I asked a hygiene patient if he was flossing. He immediately said that, yes, he was. So I asked him why there was so much blood on his face. He shrugged.
How many times do we give patients instructions only to find they are not doing the task correctly? This problem isn’t restricted to oral hygiene. Medical offices see similar issues.
Some of the things we ask patients to do require instruction…then feedback. It also requires the patient to practice until it becomes a habit. But if they do it wrong…they will always do it wrong.
That is why we have to check for mastery.
This message was hammered home to me during a recent Yoga class. My teacher pointed out how if we do a posture wrong, we will continue to do it wrong…forever. The technique must be corrected early…then the practice begins.
That’s why they call it practice. Dentists rarely practice. For them it’s always game time. Back in school we practiced our preps and we practiced suturing…but later on we take it right to the stage. If we get it wrong we rarely get better…in order to get better it takes a lot of desire, humility and vulnerability.
Remember the saying, “Feedback is the breakfast of champions?”
Let’s get back to patients.
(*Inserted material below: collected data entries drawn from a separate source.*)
(** * Document Handler API: the file-type detector and the acceptance verdict

    A shallow embedding of [src/app.py]: [detect_file_type],
    [save_temp_file] and [process_document], together with the parts of the
    Python standard library they call ([base64.b64decode],
    [bytes.decode('utf-8', errors='ignore')], [str.split], [str.startswith],
    dict literals).

    Conventions.
    - A Python [str] is the list of its code points; a [bytes] object is the
      list of its bytes.  Both are lists of [Z].
    - Python exceptions are values of type [exn]; code that can raise lives in
      the monad [M], which threads the process state [World] (standard output,
      clock, random source, file system) and an error.
    - [print] appends a structured [log_line] to the standard output of the
      world: one constructor per [print] call of the source, holding the
      values its f-string formats. *)

From Stdlib Require Import List ZArith String Ascii Bool Lia PrimFloat DecimalString.
Import ListNotations.
Local Open Scope Z_scope.

(* ===================================================================== *)
(** ** Python values *)
(* ===================================================================== *)

Module Py.

Definition str := list Z.
Definition bytes := list Z.

(** A string literal of the source: the code points of its characters. *)
Definition lit (s : string) : str :=
  map (fun c => Z.of_nat (nat_of_ascii c)) (list_ascii_of_string s).

(** One-character literals used as separators. *)
Definition chr (c : ascii) : Z := Z.of_nat (nat_of_ascii c).

Fixpoint eqb (a b : list Z) : bool :=
  match a, b with
  | [], [] => true
  | x :: a', y :: b' => (x =? y) && eqb a' b'
  | _, _ => false
  end.

(** [s.startswith(prefix)], for [str] and for [bytes]. *)
Fixpoint startswith (s prefix : list Z) {struct prefix} : bool :=
  match prefix with
  | [] => true
  | p :: prefix' =>
      match s with
      | [] => false
      | c :: s' => (c =? p) && startswith s' prefix'
      end
  end.

(** [sep in s] for a one-character [sep]. *)
Definition contains (sep : Z) (s : str) : bool := existsb (Z.eqb sep) s.

(** [s.split(sep)] for a one-character [sep]: never the empty list. *)
Fixpoint split (sep : Z) (s : str) : list str :=
  match s with
  | [] => [[]]
  | c :: s' =>
      if c =? sep then [] :: split sep s'
      else match split sep s' with
           | w :: ws => (c :: w) :: ws
           | [] => [[c]]
           end
  end.

(** [s.split(sep, maxsplit)] for a one-character [sep]. *)
Fixpoint split_max (sep : Z) (maxsplit : nat) (s : str) {struct s} : list str :=
  match s with
  | [] => [[]]
  | c :: s' =>
      match maxsplit with
      | O => [s]
      | S n =>
          if c =? sep then [] :: split_max sep n s'
          else match split_max sep maxsplit s' with
               | w :: ws => (c :: w) :: ws
               | [] => [[c]]
               end
      end
  end.

(** [str(n)] for an [int]. *)
Definition str_of_int (n : Z) : str := lit (NilZero.string_of_int (Z.to_int n)).

(** *** Dict literals

    A dict keeps its keys in insertion order; storing under a key that is
    already present replaces the value and leaves the key where it was.  A
    dict display [{k1: v1, ..., kn: vn}] stores its items from left to
    right. *)

Definition dict (V : Type) := list (list Z * V).

Fixpoint dict_set {V} (d : dict V) (k : list Z) (v : V) : dict V :=
  match d with
  | [] => [(k, v)]
  | (k', v') :: d' =>
      if eqb k' k then (k', v) :: d' else (k', v') :: dict_set d' k v
  end.

Definition dict_display {V} (items : list (list Z * V)) : dict V :=
  fold_left (fun d kv => dict_set d (fst kv) (snd kv)) items [].

Fixpoint dict_get {V} (d : dict V) (k : list Z) : option V :=
  match d with
  | [] => None
  | (k', v) :: d' => if eqb k' k then Some v else dict_get d' k
  end.

(** [k in d]. *)
Definition dict_mem {V} (d : dict V) (k : list Z) : bool :=
  match dict_get d k with Some _ => true | None => false end.

(** [d.items()], in iteration order. *)
Definition dict_items {V} (d : dict V) : list (list Z * V) := d.

(** *** Exceptions *)

(** The reasons [binascii.a2b_base64] gives for [binascii.Error]. *)
Inductive b64_fault : Type :=
| LeadingPadding
| ExcessDataAfterPadding
| OnlyBase64Allowed
| DiscontinuousPadding
| InvalidLength (data_chars : Z)
| IncorrectPadding.

(** The built-in exceptions the program can meet; all derive from
    [Exception]. *)
Inductive py_error : Type :=
| NonAsciiValueError          (* ValueError: b64decode of a str with a non-ASCII character *)
| BinasciiError (why : b64_fault)
| UnpackError                 (* ValueError: not enough values to unpack *)
| IndexError
| KeyError
| OSError.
I gave my hygiene patient the floss dispenser. He grabbed six inches and then it was all elbows. We took the time to show him…and next week we’ll check him…check him for mastery.
Later on that morning I saw an elderly patient who had a lower partial denture made one week prior. I asked her how it felt…she said fine.
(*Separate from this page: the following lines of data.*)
(** A 1-D window on a buffer: what [a[i]] gives on a 2-D array (a view,
    not a copy), and what a 1-D tensor is. *)
Record tensor := { storage : nat; t_offset : nat; t_len : nat }.

(** [a[idx]] for an integer [idx]. *)
Definition np_getitem (a : ndarray) (idx : Z) : option tensor :=
  k ← np_index (nd_rows a) idx;
  Some {| storage := nd_base a; t_offset := k * nd_cols a; t_len := nd_cols a |}.

(** [torch.from_numpy(v)]: the tensor shares the array's memory. *)
Definition from_numpy (v : tensor) : tensor := v.

Definition window (t : tensor) (l : list elem) : list elem :=
  take (t_len t) (drop (t_offset t) l).

(** The values a tensor (or view) shows. *)
Definition tensor_read (h : memory) (t : tensor) : option (list elem) :=
  b ← h !! storage t; Some (window t (buf_data b)).

(** [t.type(target)]: a tensor that already has the target type is
    returned as it is; otherwise the values are converted into a new
    buffer. *)
Definition tensor_type (h : memory) (t : tensor) (target : dtype)
    : option (tensor * memory) :=
  b ← h !! storage t;
  if decide (buf_dtype b = target) then Some (t, h)
  else Some ({| storage := length h; t_offset := 0; t_len := t_len t |},
             h ++ [{| buf_dtype := target;
                      buf_data := cast (buf_dtype b) target <$> window t (buf_data b) |}]).

(** [t[i] = v], in place. *)
Definition tensor_write (h : memory) (t : tensor) (i : nat) (v : elem) : memory :=
  if decide (i < t_len t) then
    alter (λ b, {| buf_dtype := buf_dtype b;
                   buf_data := <[t_offset t + i := v]> (buf_data b) |})
          (storage t) h
  else h.

(** [a[r, c] = v], in place. *)
Definition ndarray_write (h : memory) (a : ndarray) (r c : nat) (v : elem) : memory :=
  if decide (r < nd_rows a ∧ c < nd_cols a) then
    alter (λ b, {| buf_dtype := buf_dtype b;
                   buf_data := <[r * nd_cols a + c := v]> (buf_data b) |})
          (nd_base a) h
  else h.

(** What [.type(torch.FloatTensor)] makes of row values of type [d]. *)
Definition converted (d : dtype) (row : list elem) : list elem :=
  if decide (d = Float32) then row else cast d Float32 <$> row.

(** [AETrainingData]: [__init__] keeps the training array itself. *)
Record AETrainingData := { x : ndarray }.

(** [AETrainingData.__len__]. *)
Definition len (ds : AETrainingData) : nat := nd_rows (x ds).

(** [AETrainingData.__getitem__]: the pair (['input'], ['target']) and
    the memory after the conversions. *)
Definition getitem (h : memory) (ds : AETrainingData) (idx : Z)
    : option (tensor * tensor * memory) :=
  x0 ← np_getitem (x ds) idx;
  y0 ← np_getitem (x ds) idx;
  '(x1, h1) ← tensor_type h (from_numpy x0) Float32;
  '(y1, h2) ← tensor_type h1 (from_numpy y0) Float32;
  Some (x1, y1, h2).

End Memory.

Arguments buffer : clear implicits.

Abbreviation memory elem := (list (buffer elem)) (only parsing).

End Storage.

(* ===================================================================== *)
(** ** The torch layers the two networks are built from *)
(* ===================================================================== *)

Module Torch.

(** The exceptions the modelled code can raise. *)
Inductive exn :=
| TypeError | AttributeError | ValueError | IndexError | RuntimeError
| ZeroDivisionError | FileNotFoundError.

Abbreviation vector := (list R).
Abbreviation matrix := (list (list R)).

(** A batch has [n] rows of [f] columns. *)
Definition has_shape (n f : nat) (m : matrix) : bool :=
  (length m =? n) && forallb (λ r, length r =? f) m.

Inductive layer :=
| Linear (in_features : nat) (weight : matrix) (bias : vector)
| BatchNorm1d (weight bias running_mean running_var : vector)
              (num_batches_tracked : Z)
| ReLU
| Dropout (p : R)
| Sigmoid.

Definition sum_R (v : vector) : R := foldr Rplus 0%R v.

Definition dot (a b : vector) : R := sum_R (zip_with Rmult a b).

(** [F.linear] on one row: [row @ weight.T + bias]. *)
Definition linear_row (weight : matrix) (bias : vector) (row : vector) : vector :=
  zip_with Rplus (dot row <$> weight) bias.

Definition bn_eps : R := (1 / 100000)%R.
Definition bn_momentum : R := (1 / 10)%R.

Definition mean (v : vector) : R := (sum_R v / INR (length v))%R.

(** The biased variance, which normalises the batch. *)
Definition variance (v : vector) : R :=
  mean ((λ a, (a - mean v) * (a - mean v))%R <$> v).

Definition column (j : nat) (m : matrix) : vector := (λ r, nth j r 0%R) <$> m.

Definition batch_mean (c : nat) (m : matrix) : vector :=
  (λ j, mean (column j m)) <$> seq 0 c.

Definition batch_var (c : nat) (m : matrix) : vector :=
  (λ j, variance (column j m)) <$> seq 0 c.

(** [(row - mean) / sqrt(var + eps) * weight + bias], per feature. *)
Definition normalize_row (mu var weight bias row : vector) : vector :=
  zip_with Rplus
    (zip_with Rmult
       (zip_with (λ a mv, ((a - mv.1) / sqrt (mv.2 + bn_eps))%R) row (zip mu var))
       weight)
    bias.

(** The exponential moving average of a running statistic. *)
Definition running_update (old new : vector) : vector :=
  zip_with (λ o n, ((1 - bn_momentum) * o + bn_momentum * n)%R) old new.

Definition sigmoid (a : R) : R := (1 / (1 + exp (- a)))%R.

(** [nn.Dropout(p)] in training mode: kept entries are scaled by
    [1/(1-p)], dropped ones are zero. *)
Definition drop_row (p : R) (keep : nat -> bool) (row : vector) : vector :=
  imap (λ j a, if keep j then (a / (1 - p))%R else 0%R) row.

(** The forward pass of one layer on a batch.  [keep] is the dropout mask
    drawn for this call.  A batch-normalisation layer in training mode
    refuses a batch of one row, normalises with the batch statistics and
    updates its running statistics; in evaluate mode it uses the running
    statistics and changes nothing.  The result is the output (or the
    exception) and the layer after the call. *)
Definition forward_layer (training : bool) (keep : nat -> nat -> bool)
    (l : layer) (x : matrix) : (exn + matrix) * layer :=
  match l with
  | Linear in_features weight bias =>
      if forallb (λ r, length r =? in_features) x
      then (inr (linear_row weight bias <$> x), l)
      else (inl RuntimeError, l)
  | BatchNorm1d weight bias running_mean running_var nbt =>
      let c := length weight in
      if negb (forallb (λ r, length r =? c) x) then (inl RuntimeError, l)
      else if training then
        if length x =? 1 then (inl ValueError, l)
        else
          let mu := batch_mean c x in
          let var := batch_var c x in
          let n := INR (length x) in
          let unbiased := (λ v, (v * n / (n - 1))%R) <$> var in
          (inr (normalize_row mu var weight bias <$> x),
           BatchNorm1d weight bias
             (running_update running_mean mu)
             (running_update running_var unbiased)
             (nbt + 1)%Z)
      else (inr (normalize_row running_mean running_var weight bias <$> x), l)
  | ReLU => (inr ((λ row : vector, Rmax 0 <$> row) <$> x), l)
  | Dropout p =>
      if training then (inr (imap (λ i row, drop_row p (keep i) row) x), l)
      else (inr x, l)
  | Sigmoid => (inr ((λ row : vector, sigmoid <$> row) <$> x), l)
  end.

(** [nn.Sequential.forward]: the layers in order, each fed the output of
    the one before.  [masks k] is the dropout mask of the [k]-th layer.
    A raise stops the pass; the layers already run keep their updates. *)
Fixpoint sequential (training : bool) (masks : nat -> nat -> nat -> bool)
    (k : nat) (ls : list layer) (x : matrix) : (exn + matrix) * list layer :=
  match ls with
  | [] => (inr x, [])
  | l :: ls' =>
      let '(r, l') := forward_layer training (masks k) l x in
      match r with
      | inl e => (inl e, l' :: ls')
      | inr y =>
          let '(r', ls'') := sequential training masks (S k) ls' y in
          (r', l' :: ls'')
      end
  end.

(** A network: its [nn.Sequential] and its train/evaluate flag. *)
Record module := { layers : list layer; training : bool }.

(** [Decoder(Encoder(x))] on a batch, each network in its own mode and
    with its own dropout masks. *)
Definition reconstruct (enc dec : module) (masks_e masks_d : nat -> nat -> nat -> bool)
    (x : matrix) : exn + matrix :=
  match (sequential (training enc) masks_e 0 (layers enc) x).1 with
  | inl e => inl e
  | inr z => (sequential (training dec) masks_d 0 (layers dec) z).1
  end.

(** A fresh [nn.BatchNorm1d(c)]. *)
Definition batch_norm (c : nat) : layer :=
  BatchNorm1d (replicate c 1%R) (replicate c 0%R)
              (replicate c 0%R) (replicate c 1%R) 0.

Definition dropout_p : R := (2 / 10)%R.

(** The layers of [Encoder.__init__], given the initial weights of its two
    linear layers. *)
Definition encoder_layers (input_size intermediate_size encoding_size : nat)
    (is_enable_bath_norm : bool) (l1 l2 : matrix * vector) : list layer :=
  if is_enable_bath_norm then
    [ Linear input_size l1.1 l1.2; batch_norm intermediate_size; ReLU;
      Dropout dropout_p;
      Linear intermediate_size l2.1 l2.2; batch_norm encoding_size; ReLU;
      Dropout dropout_p ]
  else
    [ Linear input_size l1.1 l1.2; ReLU;
      Linear intermediate_size l2.1 l2.2; ReLU ].

(** The layers of [Decoder.__init__]. *)
Definition decoder_layers (output_size intermediate_size encoding_size : nat)
    (is_enable_bath_norm : bool) (l1 l2 : matrix * vector) : list layer :=
  if is_enable_bath_norm then
    [ Linear encoding_size l1.1 l1.2; batch_norm intermediate_size; ReLU;
      Dropout dropout_p;
      Linear intermediate_size l2.1 l2.2; batch_norm output_size; Sigmoid ]
  else
    [ Linear encoding_size l1.1 l1.2; ReLU;
      Linear intermediate_size l2.1 l2.2; Sigmoid ].

(** The shapes a layer's tensors have. *)
Definition linear_shape (i o : nat) (l : layer) : bool :=
  match l with
  | Linear in_features weight bias =>
      (in_features =? i) && has_shape o i weight && (length bias =? o)
  | _ => false
  end.

Definition batch_norm_shape (c : nat) (l : layer) : bool :=
  match l with
  | BatchNorm1d weight bias running_mean running_var _ =>
      (length weight =? c) && (length bias =? c)
      && (length running_mean =? c) && (length running_var =? c)
  | _ => false
  end.

Definition is_relu (l : layer) : bool := if l is ReLU then true else false.
Definition is_dropout (l : layer) : bool := if l is Dropout _ then true else false.
Definition is_sigmoid (l : layer) : bool := if l is Sigmoid then true else false.

(** [ls] has the topology [Encoder.__init__] builds for these sizes. *)
Definition encoder_shape (f h e : nat) (bn : bool) (ls : list layer) : bool :=
  match bn, ls with
  | true, [a; b; c; d; a'; b'; c'; d'] =>
      linear_shape f h a && batch_norm_shape h b && is_relu c && is_dropout d
      && linear_shape h e a' && batch_norm_shape e b' && is_relu c'
      && is_dropout d'
  | false, [a; c; a'; c'] =>
      linear_shape f h a && is_relu c && linear_shape h e a' && is_relu c'
  | _, _ => false
  end.

(** [ls] has the topology [Decoder.__init__] builds for these sizes. *)
Definition decoder_shape (f h e : nat) (bn : bool) (ls : list layer) : bool :=
  match bn, ls with
  | true, [a; b; c; d; a'; b'; c'] =>
      linear_shape e h a && batch_norm_shape h b && is_relu c && is_dropout d
      && linear_shape h f a' && batch_norm_shape f b' && is_sigmoid c'
  | false, [a; c; a'; c'] =>
      linear_shape e h a && is_relu c && linear_shape h f a' && is_sigmoid c'
  | _, _ => false
  end.

Definition is_batch_norm (l : layer) : bool :=
  if l is BatchNorm1d _ _ _ _ _ then true else false.

(** The width a layer gives to rows of width [i], when its tensors fit. *)
Definition layer_width (l : layer) (i : nat) : option nat :=
  match l with
  | Linear in_features weight bias =>
      if (in_features =? i) && has_shape (length bias) i weight
      then Some (length bias) else None
  | BatchNorm1d weight bias running_mean running_var _ =>
      if batch_norm_shape i l then Some i else None
  | _ => Some i
  end.

(** The width a Sequential gives to rows of width [i]. *)
Fixpoint chain_width (ls : list layer) (i : nat) : option nat :=
  match ls with
  | [] => Some i
  | l :: ls' => o ← layer_width l i; chain_width ls' o
  end.

(** Every entry of the batch lies strictly between 0 and 1. *)
Definition in_unit_interval (y : matrix) : Prop :=
  Forall (Forall (λ v, (0 < v < 1)%R)) y.

(** The result of [nn.MSELoss]: a number, or [nan] for an empty batch. *)
Inductive scalar := Num (r : R) | NaN.

Definition same_shape (a b : matrix) : bool :=
  (length a =? length b) && forallb (λ p, length p.1 =? length p.2) (zip a b).

Definition numel (m : matrix) : nat := sum_list (length <$> m).

Definition squared_error (a b : matrix) : R :=
  sum_R (zip_with (λ r t, sum_R (zip_with (λ p q, ((p - q) * (p - q))%R) r t)) a b).

(** [nn.MSELoss(reduction='mean')].  Inputs of different shapes raise:
    broadcasting is not modelled, the shapes agree wherever the trainer
    calls the criterion. *)
Definition mse_loss (input target : matrix) : exn + scalar :=
  if same_shape input target then
    if numel input =? 0 then inr NaN
    else inr (Num (squared_error input target / INR (numel input)))
  else inl RuntimeError.

(** *** Parameter maps: [state_dict] and [load_state_dict] *)

(** A saved tensor: a counter, a vector or a matrix. *)
Inductive tval := T0 (z : Z) | T1 (v : vector) | T2 (m : matrix).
I asked her to put it in (wondering why it wasn’t in), and she took it out of her bag…and then those elbows started to go to work. I had to stop her because the frustration was too much to bear.
Once again I thought of how many partials and appliances are inserted without thoroughly going over things we take for granted. How many meds are given? How many wounds are dressed? How many catheters placed?
Teaching takes time…learning takes more time. It was John Wooden who said, “You haven’t taught it until they have learned it.”
I have been writing and speaking about relationship based dentistry for years—this is another example why I feel it’s the only way to practice. Dental practices that value people over production get this.